On Naked City, the old-school cop show, every episode used to end with a voice-of-God narrator saying, "There are 8-million stories in the naked city; you have just seen one of them." Joseph Wambaugh doesn't aim for such quantity (he has maybe 40 interlocking tales here), but he sure knows how to tell compelling stories.
Hollywood Crows is the latest from the master of the modern police story. "Crows" refers to "community relations officers," the cops who do more public relations than police work. It's a plum assignment in Los Angeles, and Wambaugh's novel focuses on officers who work as "crows," and beat cops who want to.

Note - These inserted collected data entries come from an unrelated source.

Lemma shape_next f n A start expect P cs (loop := v6_loop f) :
  (∀ A start expect P cs', (length cs' < n)%nat → v6_shape A start expect →
     v6_result (length cs') (loop A start expect P cs')) →
  v6_shape A start true → (length cs ≤ n)%nat → v6_result n (v6_next loop A start expect P cs).
Proof.
  intros Hloop Ht Hle. assert (v6_result n (Some (A, start, P, cs))) as Hstop by (intros ???? [= <- <- <- <-]; done).
  destruct cs as [|c rest]; [done|]. cbn [v6_next]. cbn [length] in Hle. destruct (c =? 47).
  { intros ???? Hr. eapply Hloop in Hr as [? ?]; [|lia|done]. split; [done|lia]. }
  destruct (c =? 58); [|done]. destruct (Z.eqb_spec (Z.of_nat (length A)) 16); [done|].
  intros ???? Hr. eapply Hloop in Hr as [? ?]; [|lia|]; [split; [done|lia]|].
  destruct Ht as (?&?&?&?&_). split_and!; try done. right. lia.
Qed.

Lemma shape_body f A start expect P cs (loop := v6_loop f) :
  (∀ A start expect P cs', (length cs' < length cs)%nat → v6_shape A start expect →
     v6_result (length cs') (loop A start expect P cs')) →
  v6_shape A start expect → v6_result (length cs) (v6_body loop A start expect P cs).
Proof.
  intros Hloop Hsh. unfold v6_body. destruct (v6_item A start expect P cs) as [[st|[A' cs']]|] eqn:Hi; cbn [mbind option_bind].
  - exact (shape_item _ _ _ _ _ _ Hsh Hi).
  - destruct (shape_item _ _ _ _ _ _ Hsh Hi). by apply shape_next.
  - done.
Qed.

Lemma shape_loop f : ∀ A start expect P cs, v6_shape A start expect → v6_result (length cs) (v6_loop f A start expect P cs).
Proof.
  induction f as [|f IH]; intros A start expect P cs Hsh; [done|]. cbn [v6_loop].
  destruct (v6_colon A start expect cs) as [[start' cs']|] eqn:Hc; [|done]. cbn [mbind option_bind].
  apply shape_colon in Hc as [Hsh' Hle]; [|done].
  intros ???? Hr. eapply shape_body in Hr as [? ?]; [split; [done|lia]| |done]. intros. by apply IH.
Qed.
End parser.

(** ** The loop of StrToIpv6Address *)

Section strings.
Context (RSIZE_MAX ASCII_RSIZE_MAX : Z) (k : char_kind) (m : byte_mem).
Abbreviation limit := (rsize_max RSIZE_MAX ASCII_RSIZE_MAX k).
Abbreviation dec := (is_decimal k).
Abbreviation hex := (is_hex k).
Abbreviation readable := (readable RSIZE_MAX ASCII_RSIZE_MAX k m).
Abbreviation after p cs rest := (p + chars_size k (length cs - length rest)).
Context (Hlim : 0 ≤ limit < 2 ^ 32 - 1).

Lemma hex_no_pad cs : hex (hd 0 cs) = true → pad_space (hd 0 cs) = false.
Proof. intros [? _]%is_hex_range. by apply digit_no_pad. Qed.

(** The hexadecimal number at a digit. *)
Lemma hex_number_run p cs : readable p cs → hex (hd 0 cs) = true →
  ∃ Status e v, hex_number RSIZE_MAX ASCII_RSIZE_MAX k p m = Some ((Status, e, v), m) ∧
    (if decide (4 < (hex_span k cs).1)%nat
     then RETURN_ERROR Status = true ∨ (Status = RETURN_SUCCESS ∧ e = p + chars_size k (hex_span k cs).1)
     else Status = RETURN_SUCCESS ∧ e = p + chars_size k (hex_span k cs).1 ∧ v = (hex_span k cs).2).
Proof.
  intros (Hp & Ha & [Hnz Hch] & Hl) Hhd. destruct (no_pad cs (hex_no_pad cs Hhd)) as [E1 E2].
  assert (∀ c l, cs = c :: l → letter_x c = false) as Hfirst.
  { intros c l ->. cbn [hd] in Hhd. destruct (letter_x c) eqn:Hx; [|done].
    apply (letter_x_not_hex k) in Hx. congruence. }
  pose proof (HexToIntegerS_run RSIZE_MAX ASCII_RSIZE_MAX k m p cs Hp Ha Hlim Hnz Hch hex_uintn MAX_UINTN
    ltac:(done) (λ a b m' Ha Hb, hex_uintn_step a b m' Ha Hb) (Some p) 0 Hfirst) as Hrun. rewrite decide_True in Hrun by done.
  pose proof (hex_span_bounds k cs Hhd) as Hb. destruct (hex_span k cs) as [n v] eqn:Hspan. cbn [fst snd].
  assert (∃ e, parse_hex k p (Some p) MAX_UINTN cs =
    if v >? MAX_UINTN then (RETURN_UNSUPPORTED, Some e, Some MAX_UINTN)
    else (RETURN_SUCCESS, Some (p + chars_size k n), Some v)) as [e Hparse].
  { unfold parse_hex. rewrite E1, E2. cbn [length Nat.add]. unfold hex_span in Hspan.
    destruct (drop_while leading_zero cs) as [|c rest] eqn:Hd; [|destruct (letter_x c) eqn:Hx].
    - simplify_eq. unfold parsed. by case_match; eexists.
    - destruct (length (take_while leading_zero cs) =? 0)%nat; simplify_eq; [lia|]. unfold parsed. by case_match; eexists.
    - simplify_eq. unfold parsed. by case_match; eexists. }
  rewrite Hparse in Hrun. unfold hex_number, parse_number. destruct Hb as [Hn Hv].
  destruct (v >? MAX_UINTN) eqn:Hbig; (erewrite bind_run by exact Hrun); do 3 eexists; (split; [done|]).
  - rewrite decide_True; [by left; vm_compute|]. apply Nat.nle_gt. intros Hn4. rewrite Z.gtb_lt in Hbig.
    assert (16 ^ Z.of_nat n ≤ 16 ^ 4) by (apply Z.pow_le_mono_r; lia). change (16 ^ 4) with 65536 in *.
    unfold MAX_UINTN in Hbig. lia.
  - by case_decide; [right|].
Qed.

Abbreviation state p A start expect P := (Ipv6State p A start expect P).

Lemma after_self p (cs : list Z) : after p cs cs = p.
Proof. rewrite Nat.sub_diag. unfold chars_size. by rewrite Z.mul_0_r, Z.add_0_r. Qed.

Lemma colon_run p cs A start expect P : readable p cs →
  match v6_colon k A start expect cs with
  | Some (start', cs') => readable (after p cs cs') cs' ∧
      ipv6_colon k (state p A start expect P) m = Some (Some (state (after p cs cs') A start' expect P), m)
  | None => ipv6_colon k (state p A start expect P) m = Some (None, m)
  end.
Proof.
  intros Hr. unfold ipv6_colon, v6_colon. cbn [ipv6_Pointer ipv6_Address ipv6_ExpectPrefix ipv6_CompressStart ipv6_Prefix].
  erewrite bind_run by by eapply readable_head. destruct (hex (hd 0 cs)) eqn:Hhd.
  { by rewrite after_self. }
  destruct cs as [|c rest]; [done|]. cbn [hd]. destruct (c =? 58); cbn [negb orb]; [|done].
  destruct expect; cbn [orb]; [done|]. destruct (negb (start =? 16)); cbn [orb]; [done|].
  destruct (Z.of_nat (length A) =? 16); [done|].
  assert (readable (p + sizeof_char k) rest) as Hr1 by by eapply readable_cons.
  assert (p + sizeof_char k = after p (c :: rest) rest) as Ep.
  { rewrite <-(after_next k p (c :: rest) c rest), after_self by done. done. }
  destruct (Z.eqb_spec (Z.of_nat (length A)) 0) as [H0|H0]; [|rewrite Ep in *; by split].
  erewrite bind_run by by eapply readable_head. destruct rest as [|d rest]; [done|]. cbn [hd].
  destruct (d =? 58); cbn [negb]; [|done]. rewrite Ep, H0 in *. rewrite after_next by (cbn; lia). split; [|done].
  rewrite <-(after_next k p (c :: d :: rest) d rest) by (cbn; lia). by eapply readable_cons.
Qed.

Lemma group_bytes_cast v : 0 ≤ v < 65536 →
  cast UINT8 (Z.shiftr (cast UINT16 v) 8) = v / 256 ∧ cast UINT8 v = v mod 256.
Proof.
  intros Hv. assert (cast UINT16 v = v) as -> by (apply cast_id; [done|cint_unfold; lia]).
  rewrite Z.shiftr_div_pow2 by done. change (2 ^ 8) with 256. split; [|done]. apply cast_id; [done|].
  assert (0 ≤ v / 256 < 256); [|cint_unfold; lia]. split; [apply Z.div_pos; lia|apply Z.div_lt_upper_bound; lia].
Qed.

Lemma span_count p n : (p + chars_size k n - p) / sizeof_char k = Z.of_nat n.
Proof.
  unfold chars_size. replace (p + sizeof_char k * Z.of_nat n - p) with (Z.of_nat n * sizeof_char k) by lia.
  apply Z.div_mul. by destruct (sizeof_char_cases k) as [-> | ->].
Qed.

Lemma item_run p cs A start expect P : readable p cs → v6_shape A start expect →
  match v6_item k A start expect P cs with
  | Some (inl (A', start', P', rest)) =>
      ipv6_digits RSIZE_MAX ASCII_RSIZE_MAX k (state p A start expect P) m
        = Some (Ipv6_Break (state (after p cs rest) A' start' expect P'), m)
  | Some (inr (A', cs')) => readable (after p cs cs') cs' ∧ (length cs' ≤ length cs)%nat ∧
      ipv6_digits RSIZE_MAX ASCII_RSIZE_MAX k (state p A start expect P) m
        = Some (Ipv6_Continue (state (after p cs cs') A' start expect P), m)
  | None => ipv6_digits RSIZE_MAX ASCII_RSIZE_MAX k (state p A start expect P) m = Some (Ipv6_Unsupported, m)
  end.
Proof.
  intros Hr (_ & [j Hj] & Hl & _ & Hx). unfold ipv6_digits, v6_item.
  cbn [ipv6_Pointer ipv6_Address ipv6_ExpectPrefix ipv6_CompressStart ipv6_Prefix].
  erewrite bind_run by by eapply readable_head. destruct (hex (hd 0 cs)) eqn:Hhd; cbn [negb].
  2: { destruct (hd 0 cs =? 47); [|by rewrite after_self]. destruct (start =? Z.of_nat (length A)); cbn [negb]; [|done].
       by rewrite after_self. }
  destruct expect; cbn [negb].
  - destruct (decimal_number_run RSIZE_MAX ASCII_RSIZE_MAX k m Hlim p cs Hr (hex_no_pad cs Hhd)) as (Status & e & n & Hrun & Hout).
    erewrite bind_run by exact Hrun. cbv beta iota. rewrite Z.gtb_ltb in Hout. pose proof (number_nonneg k cs) as Hpos.
    destruct (Z.ltb_spec MAX_UINTN (value 10 decimal (take_while dec cs))) as [Hbig|Hsmall].
    { rewrite Hout. unfold MAX_UINTN in Hbig. by rewrite decide_True by lia. }
    destruct Hout as (-> & -> & ->). change (RETURN_ERROR RETURN_SUCCESS) with false. cbn [orb].
    destruct (decide (take_while dec cs = [])) as [Hnil|Hnil].
    { rewrite decide_True by tauto. rewrite Hnil. cbn [length]. rewrite (proj2 (Z.eqb_eq _ p)); [done|].
      unfold chars_size. lia. }
    assert (length (take_while dec cs) ≠ 0%nat) by (by destruct (take_while dec cs)).
    rewrite (proj2 (Z.eqb_neq _ p)) by (unfold chars_size; destruct (sizeof_char_cases k) as [-> | ->]; lia).
    cbn [orb]. rewrite Z.gtb_ltb. destruct (Z.ltb_spec 128 (value 10 decimal (take_while dec cs))).
    { by rewrite decide_True by tauto. }
    rewrite decide_False by (intros [?|?]; [done|lia]). rewrite after_digits.
    by rewrite cast_id by (done || (cint_unfold; lia)).
  - destruct (hex_number_run p cs Hr Hhd) as (Status & e & v & Hrun & Hout). erewrite bind_run by exact Hrun. cbv beta iota.
    pose proof (hex_span_bounds k cs Hhd) as Hsp. destruct (hex_span k cs) as [n w]. cbn [fst snd] in Hout. destruct Hsp as [Hn Hw].
    case_decide as H4.
    { destruct Hout as [-> | [-> ->]]; [done|]. change (RETURN_ERROR RETURN_SUCCESS) with false. cbn [orb].
      by rewrite span_count, Z.gtb_ltb, (proj2 (Z.ltb_lt 4 _)) by lia. }
    destruct Hout as (-> & -> & ->). change (RETURN_ERROR RETURN_SUCCESS) with false. cbn [orb].
    rewrite span_count, Z.gtb_ltb, (proj2 (Z.ltb_ge 4 _)) by lia. destruct Hx as [?|Hx]; [done|].
    rewrite (proj2 (Z.ltb_lt _ 16)) by lia. change (ASSERT true) with (mret tt : M byte_mem unit). erewrite bind_run by reflexivity.
    assert (w < 16 ^ 4) as H64 by (eapply Z.lt_le_trans; [apply Hw|]; apply Z.pow_le_mono_r; lia).
    change (16 ^ 4) with 65536 in H64. destruct (group_bytes_cast w ltac:(lia)) as [-> ->].
    replace (p + chars_size k n) with (after p cs (drop n cs)) by (rewrite length_drop; do 2 f_equal; lia).
    split; [|split; [rewrite length_drop; lia|done]].
    rewrite length_drop. replace (length cs - (length cs - n))%nat with n by lia. apply readable_drop; [done|done|lia].
Qed.

(** The state at the end; whether a prefix length was expected is not used any more. *)
Definition ended (p : Z) (cs : list Z) (r : option v6_state) (o : option ipv6_state) : Prop :=
  match r, o with
  | None, None => True
  | Some (A, start, P, rest), Some st => ∃ expect, st = state (after p cs rest) A start expect P
  | _, _ => False
  end.

Lemma ended_suffix p cs cs' r o : (length cs' ≤ length cs)%nat → v6_result (length cs') r →
  ended (after p cs cs') cs' r o → ended p cs r o.
Proof.
  intros Hle Hr He. destruct r as [[[[A start] P] rest]|], o as [st|]; try done. destruct He as [expect ->].
  destruct (Hr _ _ _ _ eq_refl) as [_ Hrest]. exists expect. by rewrite after_trans by lia.
Qed.

Abbreviation ipv6_loop := (ipv6_loop RSIZE_MAX ASCII_RSIZE_MAX).

(** Both loops agree on what remains of a string. *)
Definition loops_agree (f fuel : nat) : Prop := ∀ p cs A start expect P, v6_shape A start expect → readable p cs →
  (length cs < fuel)%nat → (length cs < f)%nat →
  ∃ o, ipv6_loop fuel k (state p A start expect P) m = Some (o, m) ∧ ended p cs (v6_loop k f A start expect P cs) o.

Wambaugh, a celebrated cop turned writer, has been writing immensely enjoyable police procedurals for 30 years. Hollywood Crows never has a dull moment and is populated with an endearing and infuriating cast of characters, much like The Choirboys, one of his early books. We have Flotsam and Jetsam, the surfer-dude patrolmen longing for the posh Crow assignment. There's Hollywood Nate, the officer who hopes to break into the movies. And then there's Ronnie Sinclair, the beautiful young woman all of her male colleagues desire.
Most of the action centers on a dissolving marriage: Ali, the strip club owner, and his scheming wife, Margot. Each of them wants to kill the other, saving their young son from the supposed abuses of the other parent. The plans pull police officers into their nets, for use as shields and patsies. At first, that plot line is comical: Ali is over the top and Margot is a skilled seducer, toying with Hollywood Nate. But the perfect, doomed cop — tortured by the daily tragedies of the job — plays his required role, shattering his life and playing a major role in ending two others.
Sometimes, big-cast mucho-action books are claustrophobic and dull. Not so here. Wambaugh more or less invented this genre, and he still does it better than anyone else.
William McKeen teaches journalism at the University of Florida.